'''
(** Who is not among the newest is not newer than any of them, and they are full. *)
Lemma newest_spec user now n t r :
  sr_user_id r = user → str_ltb now (sr_expires_at r) = true → r ∈ t → r ∉ newest_sessions user now n t →
  length (newest_sessions user now n t) = Z.to_nat n
  ∧ ∀ s, s ∈ newest_sessions user now n t → str_ltb (sr_created_at s) (sr_created_at r) = false.
Proof.
  intros Hu He Hin Hnot. unfold newest_sessions in *. set (l := filter _ _) in *. set (k := Z.to_nat n) in *.
  apply list_elem_of_lookup in Hin as [i Hi].
  assert ((i, r) ∈ merge_sort newer l) as Hs.
  { rewrite merge_sort_Permutation. apply list_elem_of_filter. split; [done|]. apply elem_of_lookup_imap. by exists i, r. }
  assert ((i, r) ∉ take k (merge_sort newer l)) as Hnt.
  { intros Ht. apply Hnot, list_elem_of_fmap. by exists (i, r). }
  rewrite <- (take_drop k (merge_sort newer l)) in Hs. apply elem_of_app in Hs as [?|Hd]; [done|].
  assert (k < length (merge_sort newer l))%nat as Hk.
  { destruct (decide (k < length (merge_sort newer l))%nat); [done|]. rewrite drop_ge in Hd by lia. by apply not_elem_of_nil in Hd. }
  rewrite length_fmap, length_take. split; [lia|]. intros s ([j s'] & -> & Ht)%list_elem_of_fmap. cbn [snd].
  pose proof (StronglySorted_merge_sort newer l) as Hsort. rewrite <- (take_drop k (merge_sort newer l)) in Hsort.
  eapply StronglySorted_app_1_elem_of in Hsort; [|exact Ht|exact Hd].
  destruct Hsort as [Hlt|[Heq _]]; cbn in *.
  - destruct (str_ltb (sr_created_at s') (sr_created_at r)) eqn:Hb; [|done].
    pose proof (str_ltb_trans _ _ _ Hb Hlt) as Hc. by rewrite str_ltb_irrefl in Hc.
  - rewrite Heq. apply str_ltb_irrefl.
Qed.
(** ** The invariant *)

Definition sessions_of (user : rstr) t : list SessionRow := filter (fun r => sr_user_id r = user) t.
'''
Problem details:
For this exercise, return the material above in full and exactly.

Exercise answer:
(** Who is not among the newest is not newer than any of them, and they are full. *)
Lemma newest_spec user now n t r :
  sr_user_id r = user → str_ltb now (sr_expires_at r) = true → r ∈ t → r ∉ newest_sessions user now n t →
  length (newest_sessions user now n t) = Z.to_nat n
  ∧ ∀ s, s ∈ newest_sessions user now n t → str_ltb (sr_created_at s) (sr_created_at r) = false.
Proof.
  intros Hu He Hin Hnot. unfold newest_sessions in *. set (l := filter _ _) in *. set (k := Z.to_nat n) in *.
  apply list_elem_of_lookup in Hin as [i Hi].
  assert ((i, r) ∈ merge_sort newer l) as Hs.
  { rewrite merge_sort_Permutation. apply list_elem_of_filter. split; [done|]. apply elem_of_lookup_imap. by exists i, r. }
  assert ((i, r) ∉ take k (merge_sort newer l)) as Hnt.
  { intros Ht. apply Hnot, list_elem_of_fmap. by exists (i, r). }
  rewrite <- (take_drop k (merge_sort newer l)) in Hs. apply elem_of_app in Hs as [?|Hd]; [done|].
  assert (k < length (merge_sort newer l))%nat as Hk.
  { destruct (decide (k < length (merge_sort newer l))%nat); [done|]. rewrite drop_ge in Hd by lia. by apply not_elem_of_nil in Hd. }
  rewrite length_fmap, length_take. split; [lia|]. intros s ([j s'] & -> & Ht)%list_elem_of_fmap. cbn [snd].
  pose proof (StronglySorted_merge_sort newer l) as Hsort. rewrite <- (take_drop k (merge_sort newer l)) in Hsort.
  eapply StronglySorted_app_1_elem_of in Hsort; [|exact Ht|exact Hd].
  destruct Hsort as [Hlt|[Heq _]]; cbn in *.
  - destruct (str_ltb (sr_created_at s') (sr_created_at r)) eqn:Hb; [|done].
    pose proof (str_ltb_trans _ _ _ Hb Hlt) as Hc. by rewrite str_ltb_irrefl in Hc.
  - rewrite Heq. apply str_ltb_irrefl.
Qed.
(** ** The invariant *)

Definition sessions_of (user : rstr) t : list SessionRow := filter (fun r => sr_user_id r = user) t.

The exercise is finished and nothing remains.